Centro de Estudos da Função Autonómica. Hospital de São João

Rev Port Cardiol 1998;17(9):715-720

 

RESUMO

Revisão dos síndromas de intolerância ortostática e descrição de um caso de taquicardia postural incapacitante.

Palavras-Chave
Taquicardia postural; Teste de tilt;Intolerância ortostática; Sistema nervoso autónomo

 

SUMMARY

Orthostatic Intolerance. Overview and Clinical Case

An overview is made of the orthostatic intolerance syndromes and a clinical case of postural tachycardia syndrome.

 

Key-Words

Postural tachycardia; Tilt test; Orthostatic intolerance; Autonomic nervous system

 

SÍNDROMAS DE INTOLERÂNCIA

ORTOSTÁTICA

Definição

Está estimado que cerca de 500000 norte-americanos padeçam de algum grau de intolerância ortostática. Apesar desta realidade, estas doenças são raramente diagnosticadas e dentro das patologias do sistema nervoso autónomo as de maior dificuldade de diagnóstico.
Estas alterações afectam essencialmente jovens, sobretudo antes dos 35 anos, e são mais frequentes no sexo feminino. O início da sintomatologia é geralmente súbito e o impacto na qualidade de vida e no trabalho quotidiano é significativo. Frequentemente, o diagnóstico destas patologias passa despercebido, sendo geralmente atribuídas a problemas do foro psiquiátrico, devido à natureza da sintomatologia (1).
A posição de supino resulta numa série de respostas posturais reflexas, reguladas pelos ramos do sistema nervoso autónomo e baroreflexos arteriais e mecanoreceptores cardiopulmonares, na tentativa de compensação do efeito da gravidade na distribuição do volume sanguíneo. Nestas patologias existe uma resposta inapropriada à mudança da posição corporal de decúbito para supino.
A resposta adaptada à mudança de posição do corpo humano consiste na estabilização das variáveis hemodinâmicas para a posição de  supino em aproximadamente 60 segundos.
Durante este processo, a frequência cardíaca aumenta cerca de 10 a 15 batimentos por minuto, a pressão diastólica aumenta cerca de 10mmHg, com apenas uma ligeira flutuação da pressão sistólica.
Os indivíduos que padecem de Intolerância Ortostática, têm um aumento exagerado e excessivo da frequência cardíaca na posição de pé, de maneira a que o sistema cardiovascular necessita de trabalho suplementar para manter a pressão arterial e o fluxo cerebral adequados e constantes.
A passagem à posição de supino (ortostática) também influencia uma resposta neuro-humoral, levando a alterações nos níveis de vasopressina, renina, angiotensina e aldosterona – todas elas envolvidas na regulação da pressão arterial.

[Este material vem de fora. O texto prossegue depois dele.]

Lemma drop_frees_all : drop hp n = Some ∅.
Proof.
  pose proof owned_split as E. pose proof (NoDup_elements (dom hp)) as Hnd.
  rewrite <- E in Hnd.
  set (S1 := take 1 P) in *. set (S2 := take 1 A) in *.
  set (S3 := lp.*1 ++ lp.*2) in *. set (S4 := la.*1 ++ la.*2) in *.
  assert (Hin : forall a, a ∈ S1 ++ S2 ++ S3 ++ S4 -> is_Some (hp !! a))
    by (intros a; rewrite E, elem_of_elements, elem_of_dom; done).
  assert (Hz : forall l hp', frees hp l hp' -> hp' !! 0 = None).
  { intros l hp' [F1 F2]. destruct (decide (0 ∈ l)); [auto|]. by rewrite F2. }
  assert (Hsz : (length lp <= size hp /\ length la <= size hp)%nat).
  { rewrite <- size_dom. unfold size, set_size. simpl.
    rewrite <- E. unfold S3, S4. rewrite !length_app, !length_fmap. lia. }
  setoid_rewrite elem_of_app in Hin. setoid_rewrite elem_of_app in Hin.
  setoid_rewrite elem_of_app in Hin.
  unfold drop. rewrite HpP, HpA.
  destruct (free_nonnull_spec hp P) as (hp1 & -> & F1); [|done|].
  { intros a Ha. rewrite <- elem_of_dom, <- elem_of_elements, <- Hlive, elem_of_app. by left. }
  assert (hd 0 A = hd 0 S2) as -> by (unfold S2; destruct A; done).
  destruct (free_nonnull_spec hp1 S2) as (hp2 & -> & F2); [|by eauto|].
  { intros a Ha. rewrite (frees_frame _ _ _ _ _ _ Hnd F1) by done. auto. }
  unfold S2 in F2. rewrite take_take in F2. fold S1 in F1. change (take (1 `min` 1) A) with S2 in F2.
  pose proof (frees_app _ _ _ _ _ F1 F2) as F12. rewrite app_assoc in Hnd.
  assert (Hnd34 := proj2 (proj2 (proj1 (NoDup_app _ _) Hnd))).
  apply NoDup_app in Hnd34 as (N3 & _ & N4).
  pose proof (fun a => frees_frame _ _ _ _ _ a Hnd F12) as Fr3.
  destruct (drain_retired_spec (size hp) hp2 (retired (promised n)) lp) as (hp3 & -> & F3);
    [tauto| |by eauto|done| |].
  { eapply chain_frame; [|done]. intros a Ha. apply Fr3, elem_of_app. by left. }
  { intros a Ha. assert (a ∈ S3) by (apply elem_of_app; by right). rewrite Fr3; auto. }
  pose proof (frees_app _ _ _ _ _ F12 F3) as F123.
  assert (Hnd' : NoDup ((((S1 ++ S2) ++ S3)) ++ S4 ++ [])) by (by rewrite app_nil_r, <- app_assoc).
  pose proof (fun a => frees_frame _ _ _ _ _ a Hnd' F123) as Fr4.
  destruct (drain_retired_spec (size hp) hp3 (retired (accepted n)) la) as (hp4 & -> & F4);
    [tauto| |by eauto|done| |].
  { eapply chain_frame; [|done]. intros a Ha. apply Fr4, elem_of_app. by left. }
  { intros a Ha. assert (a ∈ S4) by (apply elem_of_app; by right). rewrite Fr4; auto. }
  f_equal. eapply frees_all, (frees_app _ _ _ _ _ F123 F4).
  rewrite <- E. solve_Permutation.
Qed.
End drop_quiescent.
Lemma drain_spec {V} (S : gset Z) (fuel : nat) : forall c (m : gmap Z V),
  slot_set S -> 0 <= c <= u64_max -> (forall s, 1 <= s <= c -> s ∈ S) ->
  (forall s, is_Some (m !! s) <-> s ∈ S /\ c < s) -> (size m <= fuel)%nat ->
  let '(c', m') := drain_frontier fuel c m in frontier_of c' m' S.
Proof.
  induction fuel as [|fuel IH]; intros c m HS Hc Hp Hm Hf; simpl.
  - assert (m = ∅) as -> by (apply map_size_empty_inv; lia). split_and!; try done; try lia.
    intros Hin. specialize (Hm (c + 1)). rewrite lookup_empty in Hm.
    destruct (proj2 Hm) as [? ?]; [split; [done|lia]|done].
  - destruct (m !! (c +w 1)) as [v|] eqn:E.
    + assert (Hin : c +w 1 ∈ S /\ c < c +w 1) by (apply Hm; eauto). destruct Hin as [Hin Hlt].
      assert (Hcu : c < u64_max).
      { destruct (Z.eq_dec c u64_max) as [->|]; [|lia]. exfalso. vm_compute in Hlt. done. }
      rewrite next_slot in * by lia.
      apply IH; try done.
      * lia.
      * intros s Hs. destruct (Z.eq_dec s (c + 1)) as [->|]; [done|]. apply Hp. lia.
      * intros s. destruct (Z.eq_dec s (c + 1)) as [->|].
        { rewrite lookup_delete_eq. split; [by intros [? ?]|lia]. }
        rewrite lookup_delete_ne by done. rewrite Hm. intuition lia.
      * rewrite (map_size_delete_Some (c + 1) m) by eauto. lia.
    + split_and!; try done; try lia. intros Hin. pose proof (HS _ Hin).
      rewrite next_slot in E by lia. destruct (proj2 (Hm (c + 1))) as [? ?]; [split; [done|lia]|congruence].
Qed.

Lemma drain_mono {V} (fuel : nat) : forall c (m : gmap Z V),
  0 <= c -> (forall s, is_Some (m !! s) -> c < s) -> c <= (drain_frontier fuel c m).1.
Proof.
  induction fuel as [|fuel IH]; intros c m Hc Hm; simpl; [lia|].
  destruct (m !! (c +w 1)) as [v|] eqn:E; simpl; [|lia].
  assert (c < c +w 1) by (apply Hm; eauto).
  assert (c +w 1 <= c + 1) by (unfold wrap64; apply Z.mod_le; lia).
  transitivity (c +w 1); [lia|]. apply IH; [lia|].
  intros s [x Hx]. apply lookup_delete_Some in Hx as [Hne Hx].
  assert (c < s) by (apply Hm; eauto). lia.
Qed.

Lemma advance_frontier_spec {V} c (m : gmap Z V) (S : gset Z) slot v :
  slot_set S -> 1 <= slot <= u64_max -> frontier_of c m S ->
  let '(c', m') := advance_frontier c m slot v in frontier_of c' m' ({[slot]} ∪ S) /\ c <= c'.
Proof.
  intros HS Hslot (Hc & Hp & Hn & Hm). unfold advance_frontier.
  assert (HS' : slot_set ({[slot]} ∪ S)) by (intros s; rewrite elem_of_union, elem_of_singleton; intros [->|?]; auto).
  destruct (Z.ltb_spec c slot) as [Hlt|Hge].
  - set (m1 := match m !! slot with Some _ => m | None => <[slot := v]> m end).
    assert (Hm1 : forall s, is_Some (m1 !! s) <-> s ∈ ({[slot]} ∪ S : gset Z) /\ c < s).
    { intros s. rewrite elem_of_union, elem_of_singleton. unfold m1.
      destruct (m !! slot) as [x|] eqn:E.
      - rewrite Hm. destruct (proj1 (Hm slot)) as [? _]; [eauto|]. naive_solver.
      - destruct (Z.eq_dec s slot) as [->|].
        + rewrite lookup_insert_eq. split; [intuition lia|eauto].
        + rewrite lookup_insert_ne by done. rewrite Hm. naive_solver. }
    pose proof (drain_spec ({[slot]} ∪ S) (size m1) c m1 HS' Hc) as Hd.
    pose proof (drain_mono (size m1) c m1) as Hmo.
    destruct (drain_frontier (size m1) c m1) as [c' m']. split.
    + apply Hd; try done. intros s Hs. apply elem_of_union_r, Hp, Hs.
    + apply Hmo; [lia|]. intros s Hs. by apply Hm1 in Hs as [_ ?].
  - split; [|lia]. assert (E : ({[slot]} ∪ S : gset Z) = S).
    { apply set_eq. intros s. rewrite elem_of_union, elem_of_singleton. split; [|auto].
      intros [->|?]; [|done]. apply Hp. lia. }
    rewrite E. split_and!; try done; lia.
Qed.
(* ===== verification/LearnerConc.v ===== *)
(** * Frontier updates under concurrency

    [update_chosen_frontier] / [drain_chosen_frontier] and
    [advance_applied_frontier] / [drain_applied_frontier] of
    [src/lib/crowdb-kv/src/paxos/learner.rs], one atomic access at a time.  The
    two pairs have the same shape: a frontier counter, a concurrent ordered map
    of slots above it, and a flag that makes one caller the drainer.  Any number
    of calls run at once; a schedule names the call that moves next.  Atomics are
    sequentially consistent here.

    The theorem says that no schedule loses a wake-up: when every call has
    returned, the frontier is the longest prefix of the slots passed in, and it
    never ran ahead of them on the way.  A second theorem exhibits a schedule that
    leaves a slot below the frontier in the map. *)

From stdpp Require Import prelude gmap list.
From Stdlib Require Import ZArith Lia.
From S2P Require Import Prelude Learner.

Module LearnerConc.

(** ** The machine *)

(** The frontier, the map (each entry a node of its own) and the drain flag. *)
Record shared := mkShared {
  frontier : Z;
  pending : gmap Z nat;
  drain_owner : bool;
  fresh : nat;
}.

Inductive pc :=
(** [if slot > frontier.load()] *)
| Check (slot : Z)
(** [pending.get_or_insert(slot, _)] *)
| Insert (slot : Z)
(** [if slot <= frontier.load()] *)
| Recheck (slot : Z) (node : nat)
(** [entry.remove(); return] *)
| RemoveStale (slot : Z) (node : nat)
(** first [drain_owner.compare_exchange(false, true)] *)
| Acquire
(** [next = frontier.load() + 1] *)
| LoadNext
(** [pending.get(&next)] *)
| Get (next : Z)
(** [drain_owner.store(false)] *)
| Release (next : Z)
(** [pending.get(&next).is_none()] after the release *)
| GetAgain (next : Z)
(** second [compare_exchange] *)
| Reacquire
(** [entry.remove()] of the next slot *)
| RemoveNext (next : Z) (node : nat)
(** [frontier.store(next)] *)
| Store (next : Z)
| Done.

Adicionalmente, os baroreceptores arteriais, particularmente os situados no seio carotídeo, possuem um papel importante na regulação da pressão arterial e nas respostas reflexas às alterações da postura (2). À medida que o coração bombeia o sangue para a aorta, a aurícula esquerda é preenchida passivamente como resultado da força exercida pela pressão venosa sanguínea. Os receptores localizados na aurícula esquerda respondem, proporcionalmente, à pressão exercida pela pressão venosa central. Por consequência, uma queda nessa pressão venosa levará ao despertar de uma resposta compensatória na tentativa de aumentar a pressão arterial.

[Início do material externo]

(* ===== verification/Phases.v ===== *)
(** * Prepare and accept phases of one proposal attempt

    Models the proposer's two fan-outs:
    [src/lib/crowdb-kv/src/cluster/group_inflight.rs] ([ReplyFold]),
    [group_prepare.rs], [group_accept.rs], the parts of [group.rs] they call
    and the retry classification of [src/lib/crowdb-kv/src/paxos/error.rs].

    A fan-out is the list of tagged replies in the order in which they arrive;
    a failed call is a reply of [None].  The fold stops at the quorum
    short-circuit and the replies behind it go to the detached drain.  A
    [None] result of a phase is one of the code's [unreachable!] panics. *)

From stdpp Require Import prelude list.
From Stdlib Require Import ZArith Lia.
From S2P Require Import Prelude Roles.

Module Phases.

(** ** Errors and what to do about them *)

Inductive PxPaxosPhase := PhasePrepare | PhaseAccept | PhaseLearn.

#[export] Instance PxPaxosPhase_eq_dec : EqDecision PxPaxosPhase.
Proof. solve_decision. Defined.

Inductive PxPaxosError :=
| NotLeader (leader_hint : Z)
| ErrPrepareRejected (promised : PxBallot)
| ErrAcceptRejected (promised : PxBallot)
| ForeignValueChosen (slot : Z)
| QuorumUnavailable (phase : PxPaxosPhase)
| MembershipEpochMismatch (responder_epoch : Z)
| TransportFailure (phase : PxPaxosPhase)
| Busy
| TermStale (current_term : Z)
| LeaseUnrenewable
| InternalInvariantViolation.

#[export] Instance PxPaxosError_eq_dec : EqDecision PxPaxosError.
Proof. solve_decision. Defined.

Inductive PxRetryAction :=
| RetrySameSlot (min_round : option Z) (force_prepare : bool)
| RetryNextSlot
| Redirect (leader_hint : Z)
| FailRetryable
| FailFatal.

Definition retry_action (e : PxPaxosError) : PxRetryAction :=
  match e with
  | NotLeader hint => Redirect hint
  | ErrPrepareRejected p => RetrySameSlot (Some (round p)) true
  | ErrAcceptRejected p => RetrySameSlot (Some (round p +w 1)) true
  | ForeignValueChosen _ => RetryNextSlot
  | QuorumUnavailable _ | TransportFailure _ | MembershipEpochMismatch _ => RetrySameSlot None false
  | Busy => FailRetryable
  | TermStale _ | LeaseUnrenewable | InternalInvariantViolation => FailFatal
  end.

(** ** The reply fold *)

Record ReplyFold := mkFold {
  accepted : nat;
  highest_rejected_round : option Z;
  highest_seen_term : option Z;
  epoch_mismatch : option Z;
  adopted : option PxLogEntry;
  local_folded : bool;
}.

Definition new_fold : ReplyFold := mkFold 0 None None None None false.

(** [if voting { self.accepted += 1 }] *)
Definition count_vote (voting : bool) (f : ReplyFold) : ReplyFold :=
  if voting then mkFold (S (accepted f)) (highest_rejected_round f) (highest_seen_term f)
                   (epoch_mismatch f) (adopted f) (local_folded f) else f.

Definition set_adopted (f : ReplyFold) (a : option PxLogEntry) : ReplyFold :=
  mkFold (accepted f) (highest_rejected_round f) (highest_seen_term f) (epoch_mismatch f) a
    (local_folded f).

Definition set_local_folded (f : ReplyFold) : ReplyFold :=
  mkFold (accepted f) (highest_rejected_round f) (highest_seen_term f) (epoch_mismatch f)
    (adopted f) true.

Definition set_epoch_mismatch (f : ReplyFold) (e : Z) : ReplyFold :=
  mkFold (accepted f) (highest_rejected_round f) (highest_seen_term f) (Some e) (adopted f)
    (local_folded f).

Definition note_rejected (f : ReplyFold) (current_promised : PxBallot) : ReplyFold :=
  mkFold (accepted f) (opt_max (highest_rejected_round f) (round current_promised))
    (highest_seen_term f) (epoch_mismatch f) (adopted f) (local_folded f).

Definition note_term_stale (f : ReplyFold) (new_term : Z) : ReplyFold :=
  mkFold (accepted f) (highest_rejected_round f) (opt_max (highest_seen_term f) new_term)
    (epoch_mismatch f) (adopted f) (local_folded f).

(** [PxGroup::consider_accepted]: strictly higher ballots replace. *)
Definition consider_accepted (adopted : option PxLogEntry) (candidate : PxLogEntry)
  : option PxLogEntry :=
  match adopted with
  | None => Some candidate
  | Some current => if ballot_ltb (ballot current) (ballot candidate) then Some candidate
                    else adopted
  end.

Definition fold_promised (voting : bool) (f : ReplyFold) (acc : option PxLogEntry) : ReplyFold :=
  let f := count_vote voting f in
  match acc with
  | Some prev => set_adopted f (consider_accepted (adopted f) prev)
  | None => f
  end.

Definition fold_prepare_local (voting : bool) (f : ReplyFold) (reply : PxPrepareReply)
  : option ReplyFold :=
  match reply with
  | Promised _ acc => Some (set_local_folded (fold_promised voting f acc))
  | PrepareRejected _ cur => Some (set_local_folded (note_rejected f cur))
  | PrepareTermStale _ t => Some (set_local_folded (note_term_stale f t))
  | PrepareEpochMismatch _ => None
  end.

Definition fold_prepare_remote (voting : bool) (f : ReplyFold) (reply : PxPrepareReply)
  : ReplyFold :=
  match reply with
  | Promised _ acc => fold_promised voting f acc
  | PrepareRejected _ cur => note_rejected f cur
  | PrepareTermStale _ t => note_term_stale f t
  | PrepareEpochMismatch e => set_epoch_mismatch f e
  end.

Definition fold_accept_local (voting : bool) (f : ReplyFold) (reply : PxAcceptReply)
  : option ReplyFold :=
  match reply with
  | Accepted _ _ => Some (set_local_folded (count_vote voting f))
  | AcceptRejected _ cur => Some (set_local_folded (note_rejected f cur))
  | AcceptTermStale _ t => Some (set_local_folded (note_term_stale f t))
  | AcceptEpochMismatch _ => None
  end.

Definition fold_accept_remote (voting : bool) (f : ReplyFold) (reply : PxAcceptReply)
  : ReplyFold :=
  match reply with
  | Accepted _ _ => count_vote voting f
  | AcceptRejected _ cur => note_rejected f cur
  | AcceptTermStale _ t => note_term_stale f t
  | AcceptEpochMismatch e => set_epoch_mismatch f e
  end.

(** ** The group as the phases see it *)

Record PxGroup := mkGroup {
  local_id : Z;
  local_voting : bool;
  current_term : Z;
  cached_quorum : nat;
  wal_early_ack : bool;
  (** [self_weak] is set: the fan-out folds in arrival order *)
  self_weak : bool;
}.

Definition base_entry (g : PxGroup) (slot : Z) (payload : list Z) : PxLogEntry :=
  mkEntry slot (mkBallot 0 (local_id g)) (current_term g) payload.

(** [RemoteReplicaKind] *)
Inductive RemoteReplicaKind :=
| Real (node_id : Z) (voting : bool)
| Placeholder.

Definition remote_voting (r : RemoteReplicaKind) : bool :=
  match r with Real _ v => v | Placeholder => false end.

Definition recompute_quorum (remotes : list RemoteReplicaKind) (local_voting : bool) : nat :=
  let voting_count := (length (filter (fun r => remote_voting r = true) remotes)
                       + if local_voting then 1 else 0)%nat in
  (voting_count / 2 + 1)%nat.

(** [TaggedPrepareReply] and [TaggedAcceptReply]; a failed call has no reply. *)
Inductive tagged (R : Type) :=
| Local (reply : option R)
| Remote (voting : bool) (remote_id : Z) (reply : option R).
Arguments Local {R}.
Arguments Remote {R}.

Qualquer alteração nestes processos, ou na sua integração, poderá resultar numa resposta inapropriada à modificação da postura para ortostatismo, levando a sintomas incapacitantes, incluindo síncope.

História

A resposta inapropriada à posição de supino há muito que é conhecida, sendo-lhe habitualmente atribuída uma grande diversidade de nomes na literatura médica internacional. Estes nomes incluem:

– Coração de soldado, Coração irritável;
– Astenia neurocirculatória;
– Disautonomia parcial;
– Hipotensão ortostática hiperadrenérgica;
– Astenia vasomotora, Síndroma de DaCosta.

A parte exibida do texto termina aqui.